Cardiovascular exercises are also called cardio. Cardio workouts are anything that increases your heart rate and keeps it raised for a prolonged period of time. When you do cardio, your respiratory system works harder. You breathe faster and also more deeply. During cardio workouts, your blood vessels expand, bringing oxygen to your muscles.
Your body releases endorphins during cardiovascular exercise.
Specific benefits and effects of exercise include:
- When you do cardio exercise that’s moderate intensity, it can help you manage your weight or lose weight. According to exercise physiology concepts, there’s significant evidence showing that 150 minutes of moderate-intensity cardio exercise a week is ideal for weight maintenance or to reduce your body fat percentage.
- When you get your heart rate up regularly through a cardio session, it’s good for your cardiovascular health. Cardiovascular disease accounts for more than 30% of deaths worldwide.

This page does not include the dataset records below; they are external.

(** Reading a region to its end completes the pieces of the bytes before it and its own. *)
Lemma region_chunks pl (r : R) p : (0 < pl)%nat -> (length p < pl)%nat -> infallible ->
  exists out q, region pl r p = (out, inr q) /\ (length q < pl)%nat /\ forall k, chunks pl (p ++ remaining r ++ k) = out ++ chunks pl (q ++ k).
Proof.
  intros Hpl Hp Hr. remember (length (remaining r)) as n eqn:Hn. revert r p Hp Hn. induction (lt_wf n) as [n _ IH]. intros r p Hp Hn.
  rewrite region_step. destruct (read r (pl - length p)) as [e|[d r']] eqn:E; [by apply Hr in E|].
  pose proof (read_takes _ _ _ _ E) as [Hd Hrem].
  destruct (Nat.eqb_spec (length d) 0) as [H0|H0].
  - destruct d; [|done]. apply read_end in E; [|lia]. rewrite app_nil_r, (proj2 (Nat.eqb_neq (length p) pl)) by lia.
    exists [], p. rewrite E. done.
  - assert (Hlt : (length (remaining r') < n)%nat) by (rewrite Hn, Hrem, length_app; lia).
    destruct (Nat.eqb_spec (length (p ++ d)) pl) as [El|El].
    + destruct (IH _ Hlt r' [] ltac:(cbn; lia) eq_refl) as (out & q & Hreg & Hq & Hc). rewrite Hreg. exists ([p ++ d] ++ out), q.
      split_and!; [done|done|]. intros k. rewrite Hrem, <- app_assoc, app_assoc, chunks_cons by done. cbn [app]. f_equal. apply Hc.
    + assert (Hpd : (length (p ++ d) < pl)%nat) by (rewrite length_app in *; lia).
      destruct (IH _ Hlt r' (p ++ d) Hpd eq_refl) as (out & q & Hreg & Hq & Hc). rewrite Hreg. exists out, q.
      split_and!; [done|done|]. intros k. rewrite Hrem, <- app_assoc, app_assoc. apply Hc.
Qed.

Lemma accesses_chunks pl (rs : list R) p : (0 < pl)%nat -> (length (default [] p) < pl)%nat -> infallible ->
  accesses_ref sha1 pl None (map Compute rs) p = (map (ShaHash_from_bytes sha1) (chunks pl (default [] p ++ concat (map remaining rs))), None).
Proof.
  intros Hpl Hp Hr. revert p Hp. induction rs as [|r rs IH]; intros p Hp; cbn [map accesses_ref concat].
  - rewrite app_nil_r, chunks_short by done. destruct p as [[|b p]|]; done.
  - destruct (region_chunks pl r (default [] p) Hpl Hp Hr) as (out & q & -> & Hq & Hc). cbn [after_region]. rewrite (IH (Some q)) by done.
    by rewrite Hc, map_app.
Qed.

(** ** Failures *)

Lemma runs_keep_inv total num_workers access_end pl (s s' : Hasher R IoError) : (0 < num_workers)%nat ->
  hinv sha1 pl num_workers access_end total s -> rtc (hstep sha1 num_workers access_end) s s' -> hinv sha1 pl num_workers access_end total s'.
Proof. intros Hn Hi Hr. induction Hr as [|s1 s2 s3 Hs Hr IH]; [done|]. apply IH. by eapply inv_step. Qed.

Lemma failed_stays num_workers access_end (s s' : Hasher R IoError) e :
  rtc (hstep sha1 num_workers access_end) s s' -> hs_master s = MFailed e -> hs_master s' = MFailed e.
Proof.
  induction 1 as [|s1 s2 s3 [[|i] Hs] Hr IH]; [done| |]; intros Em; cbn [thread_step] in Hs.
  - unfold master_step in Hs. by rewrite Em in Hs.
  - apply IH. rewrite <- Em. unfold worker_step in Hs. repeat case_match; simplify_eq; done.
Qed.

End Start.

(** ** Properties *)

(** C9: Hashing with any number of workers and under any schedule of the threads returns,
    after finitely many steps, exactly what reading the accesses one after the other
    gives: every piece's hash under its index in order, or the first error. *)
Theorem hashing_matches_sequential_reading {A R IoError : Type} `{HR : Read R IoError} {RL : ReadLaws R IoError} `{HA : Accessor A R IoError}
    (sha1 : list Z -> list Z) (fuel : nat) (sched : nat -> nat) (accessor : A) (piece_length : Z) (num_workers : nat) :
  (0 < num_workers)%nat -> 0 <= piece_length <= MAX_CAPACITY -> (hash_bound (fst (access_pieces accessor)) num_workers <= fuel)%nat ->
  start_hasher_workers sha1 fuel sched accessor piece_length num_workers =
  outcome (accesses_ref sha1 (Z.to_nat piece_length) (snd (access_pieces accessor)) (fst (access_pieces accessor)) None).
Proof. apply start_outcome. Qed.

Definition sample_contents : list Z := bs "0123456789abcdefghijABCDEFGHIJKLMNOPQRSTU".

Lemma hashing_matches_sequential_reading_witness :
  start_hasher_workers (IoError := unit) (fun b => b) 500 (fun n => n * n)%nat (DirectAccessor_new (bs "f") sample_contents) 20 3 =
  Ok (numbered [mkShaHash (bs "0123456789abcdefghij"); mkShaHash (bs "ABCDEFGHIJKLMNOPQRST"); mkShaHash (bs "U" ++ replicate 19 0)]).
Proof.
  rewrite (hashing_matches_sequential_reading (fun b => b) 500 (fun n => n * n)%nat (DirectAccessor_new (bs "f") sample_contents) 20 3); [|lia|done|].
  - vm_compute. reflexivity.
  - apply Nat.leb_le. vm_compute. reflexivity.
Defined.

(** When reading fails the master returns the error without telling the workers, so
    none of them ever ends: they keep polling the queue. *)
Lemma failed_hashing_leaves_workers {R IoError : Type} `{HR : Read R IoError} {RL : ReadLaws R IoError}
    (sha1 : list Z -> list Z) (num_workers : nat) (access_end : option IoError) (accs : list (PieceAccess R)) (piece_length : Z)
    (bufs : PieceBuffers) (s s' : Hasher R IoError) (e : IoError) :
  (0 < num_workers)%nat -> PieceBuffers_new (E := unit) piece_length num_workers = Ok bufs ->
  rtc (hstep sha1 num_workers access_end) (hasher_start accs bufs num_workers) s -> hs_master s = MFailed e ->
  rtc (hstep sha1 num_workers access_end) s s' ->
  length (hs_workers s') = num_workers /\ Forall (fun w => ending w = false) (hs_workers s').
Proof.
  intros Hn Hb Hr1 Em Hr2.
  assert (Hbuf : Forall (pb_free (Z.to_nat piece_length)) bufs /\ length bufs = calculate_total_buffers num_workers).
  { unfold PieceBuffers_new, PieceBuffer_new in Hb. destruct (calculate_total_buffers num_workers); [by injection Hb as <-|].
    destruct (MAX_CAPACITY <? piece_length); [done|]. injection Hb as <-. cbn. split; [|by rewrite length_replicate].
    apply (Forall_replicate _ (S n)). split; [apply length_replicate|done]. }
  pose proof (start_inv sha1 (Z.to_nat piece_length) num_workers access_end accs bufs (proj1 Hbuf) (proj2 Hbuf)) as Hi.
  eapply runs_keep_inv in Hi; [|done|etrans; [exact Hr1|exact Hr2]]. pose proof (failed_stays _ _ _ _ _ _ Hr2 Em) as Em'.
  destruct Hi as [Hw _ _ _ _ _ Hp _]. rewrite Em' in Hp. destruct Hp as (_ & Hp & _). split; [done|by apply count_none].
Qed.

Lemma failed_hashing_leaves_workers_witness :
  let start := hasher_start [PreComputed (mkShaHash [])] [mkPieceBuffer [0] 0; mkPieceBuffer [0] 0] 1 : Hasher Cursor nat in
  exists s, rtc (hstep (fun b => b) 1 (Some 7%nat)) start s /\ hs_master s = MFailed 7%nat /\ Forall (fun w => ending w = false) (hs_workers s).
Proof.
  intros start. eexists. assert (Hr : rtc (hstep (fun b => b) 1 (Some 7%nat)) start
    (mkHasher (MFailed 7%nat) [] [mkPieceBuffer [0] 0; mkPieceBuffer [0] 0] [WPop] [] [(0%nat, mkShaHash [])] 1 [])).
  { eapply rtc_l; [by exists 0%nat|]. eapply rtc_l; [by exists 0%nat|]. apply rtc_refl. }
  split; [exact Hr|]. split; [done|].
  exact (proj2 (failed_hashing_leaves_workers (fun b => b) 1 (Some 7%nat) [PreComputed (mkShaHash [])] 1 [mkPieceBuffer [0] 0; mkPieceBuffer [0] 0] _ _ 7%nat
    ltac:(lia) eq_refl Hr eq_refl (rtc_refl _ _))).
Defined.
Lemma parse_length_erase d : parse_length (IoError := IoError) d = parse_length (erase_entries d).
Proof. unfold parse_length. by rewrite lookup_int_erase. Qed.
Lemma parse_md5sum_erase d : parse_md5sum (IoError := IoError) d = parse_md5sum (IoError := IoError) (erase_entries d).
Proof. unfold parse_md5sum. by rewrite lookup_bytes_erase. Qed.
Lemma parse_name_erase d : parse_name (IoError := IoError) d = parse_name (erase_entries d).
Proof. unfold parse_name. by rewrite lookup_str_erase. Qed.

Lemma push_path_strs_erase (l : list BencodeRef) p : push_path_strs (IoError := IoError) p l = push_path_strs p (map ref_erase l).
Proof.
  revert p. induction l as [|r l IH]; intros p; [done|]. cbn [push_path_strs map]. unfold parse_path_str. rewrite convert_str_erase.
  destruct (convert_str (ref_erase r) PATH_KEY); cbn; [apply IH|done..].
Qed.

Lemma as_multi_file_erase d : as_multi_file (IoError := IoError) d = as_multi_file (erase_entries d).
Proof.
  unfold as_multi_file. rewrite parse_length_erase, parse_md5sum_erase. destruct (parse_length (erase_entries d)); cbn; try done.
  unfold parse_path_list. rewrite <- lookup_list_erase. destruct (lookup_and_convert_list d PATH_KEY); cbn; try done. by rewrite push_path_strs_erase.
Qed.
Lemma as_single_file_erase d : as_single_file (IoError := IoError) d = as_single_file (erase_entries d).
Proof. unfold as_single_file. by rewrite parse_length_erase, parse_md5sum_erase, parse_name_erase. Qed.

Lemma parse_files_erase (l : list BencodeRef) : parse_files (IoError := IoError) l = parse_files (map ref_erase l).
Proof.
  induction l as [|r l IH]; [done|]. cbn [parse_files map]. unfold parse_file_dict. rewrite <- convert_dict_erase.
  destruct (convert_dict r FILES_KEY) as [d| | |]; cbn; try done. by rewrite as_multi_file_erase, IH.
Qed.

Lemma info_of_dict_erase h d : info_of_dict (IoError := IoError) h d = info_of_dict h (erase_entries d).
Proof.
  unfold info_of_dict, parse_piece_length, parse_private, parse_pieces, is_multi_file_torrent, parse_files_list.
  rewrite !lookup_int_erase, lookup_bytes_erase, parse_length_erase, parse_name_erase, as_single_file_erase, <- lookup_list_erase.
  destruct (lookup_and_convert_int (erase_entries d) PIECE_LENGTH_KEY); cbn; try done. destruct (lookup_and_convert_bytes (erase_entries d) PIECES_KEY); cbn; try done.
  destruct (allocate_pieces _); cbn; try done. destruct (negb _); [|done]. destruct (parse_name _); cbn; try done.
  destruct (lookup_and_convert_list d FILES_KEY); cbn; try done. by rewrite parse_files_erase.
Qed.

Lemma omap_map_ext {A B C} (f : A -> option C) (g : B -> option C) (h : A -> B) l : (forall x, f x = g (h x)) -> omap f l = omap g (map h l).
Proof. intros E. induction l as [|x l IH]; [done|]. cbn. by rewrite E, IH. Qed.

Lemma convert_announce_list_erase (l : list BencodeRef) : convert_announce_list l = convert_announce_list (map ref_erase l).
Proof.
  unfold convert_announce_list. induction l as [|r l IH]; [done|]. destruct r as [n b|n b|k b|d b]; try exact IH.
  change (omap acc_str k :: map (omap acc_str) (omap acc_list l) = omap acc_str (map ref_erase k) :: map (omap acc_str) (omap acc_list (map ref_erase l))).
  f_equal; [apply omap_map_ext, access_str|exact IH].
Qed.

Lemma announce_list_erase d : convert_announce_list <$> parse_announce_list (IoError := IoError) d =
  convert_announce_list <$> parse_announce_list (IoError := IoError) (erase_entries d).
Proof.
  unfold parse_announce_list. rewrite <- lookup_list_erase. destruct (lookup_and_convert_list d ANNOUNCE_LIST_KEY); cbn; try done.
  by rewrite convert_announce_list_erase.
Qed.

End Erased.

(** ** Pieces *)

Lemma length_digest sha1 b : length (sha_bytes (ShaHash_from_bytes sha1 b)) = SHA_HASH_LEN.
Proof. cbn [ShaHash_from_bytes sha_bytes]. rewrite length_zip_copy. apply length_replicate. Qed.

Definition hash_sized (p : list Z) : Prop := length p = SHA_HASH_LEN.

Lemma chunks_concat_hashes l : Forall hash_sized l -> chunks SHA_HASH_LEN (concat l) = l.
Proof.
  induction 1 as [|p l Hp Hl IH]; [done|]. cbn [concat]. rewrite chunks_cons, IH; [done|done|]. unfold SHA_HASH_LEN. lia.
Qed.
Lemma copy_chunks_full h l : length h = SHA_HASH_LEN -> Forall hash_sized l -> copy_chunks h l = l.
Proof.
  intros Hh Hl. revert h Hh. induction Hl as [|p l Hp Hl IH]; intros h Hh; [done|]. cbn [copy_chunks].
  rewrite zip_copy_full by (rewrite Hh; apply Hp). by rewrite IH.
Qed.
Lemma length_concat_hashes l : Forall hash_sized l -> length (concat l) = (SHA_HASH_LEN * length l)%nat.
Proof. induction 1 as [|p l Hp Hl IH]; [done|]. cbn [concat length]. rewrite length_app, IH, Hp. lia. Qed.

Lemma allocate_hashes IoError l : Forall hash_sized l -> allocate_pieces (IoError := IoError) (concat l) = Ok l.
Proof.
  intros Hl. unfold allocate_pieces. rewrite length_concat_hashes, Nat.mul_comm, Nat.Div0.mod_mul by done. cbn [Nat.eqb negb].
  by rewrite chunks_concat_hashes, copy_chunks_full.
Qed.
(* ===== verification/MetainfoRoundtrip.v ===== *)
(** * Torrent files: built and encoded again *)

From S2P Require Import Prelude RustStd BTree Bencode BencodeGrammar BencodeCanon BencodeSpec Words UtilSha Paths BencodeAccess BencodeEntries Metainfo MetainfoHasher MetainfoHasherInv MetainfoHasherSpec MetainfoBuilder MetainfoFacts.

(** ** Building *)

(** A builder with every setting made. *)
Definition configure {IoError} (s : settings) (private : option bool) (piece_length : PieceLength) : res (MetaParseError IoError) MetainfoBuilder :=
  let? b := set_trackers (st_trackers s) MetainfoBuilder_new in
  let? b := set_main_tracker (st_main_tracker s) b in
  let? b := set_creation_date (st_creation_date s) b in
  let? b := set_comment (st_comment s) b in
  let? b := set_created_by (st_created_by s) b in
  let? b := set_private_flag private b in
  Ok (set_piece_length piece_length b).

(** The flag is inserted and, since there was none before, removed again. *)
Lemma configure_Ok IoError s private piece_length :
  configure (IoError := IoError) s private piece_length = Ok (mkMetainfoBuilder (MDict (root_of s)) (mkInfoBuilder (MDict []) piece_length)).
Proof. destruct private as [[]|]; reflexivity. Qed.

Section Building.
Context {A R IoError : Type} `{HR : Read R IoError} {RL : ReadLaws R IoError} `{HA : Accessor A R IoError}.
Context (sha1 : list Z -> list Z) (fuel : nat) (sched : nat -> nat).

Cardio can help reduce your blood pressure and have many other benefits on the health of your heart.
- Cardio is a great way to improve your mood and feelings of happiness naturally. This type of heart rate-raising exercise produces endorphins that not only make you feel happy but are also natural pain killers.
- When you do cardio, it can help you maintain an optimal circadian rhythm so you can fall asleep easily each night and get enough rest.
- The Mayo Clinic reports people who regularly do cardio live longer.
To truly be doing fasted cardio, based on scientific research, you need to have not eaten for periods of time of at least 10 to 14 hours.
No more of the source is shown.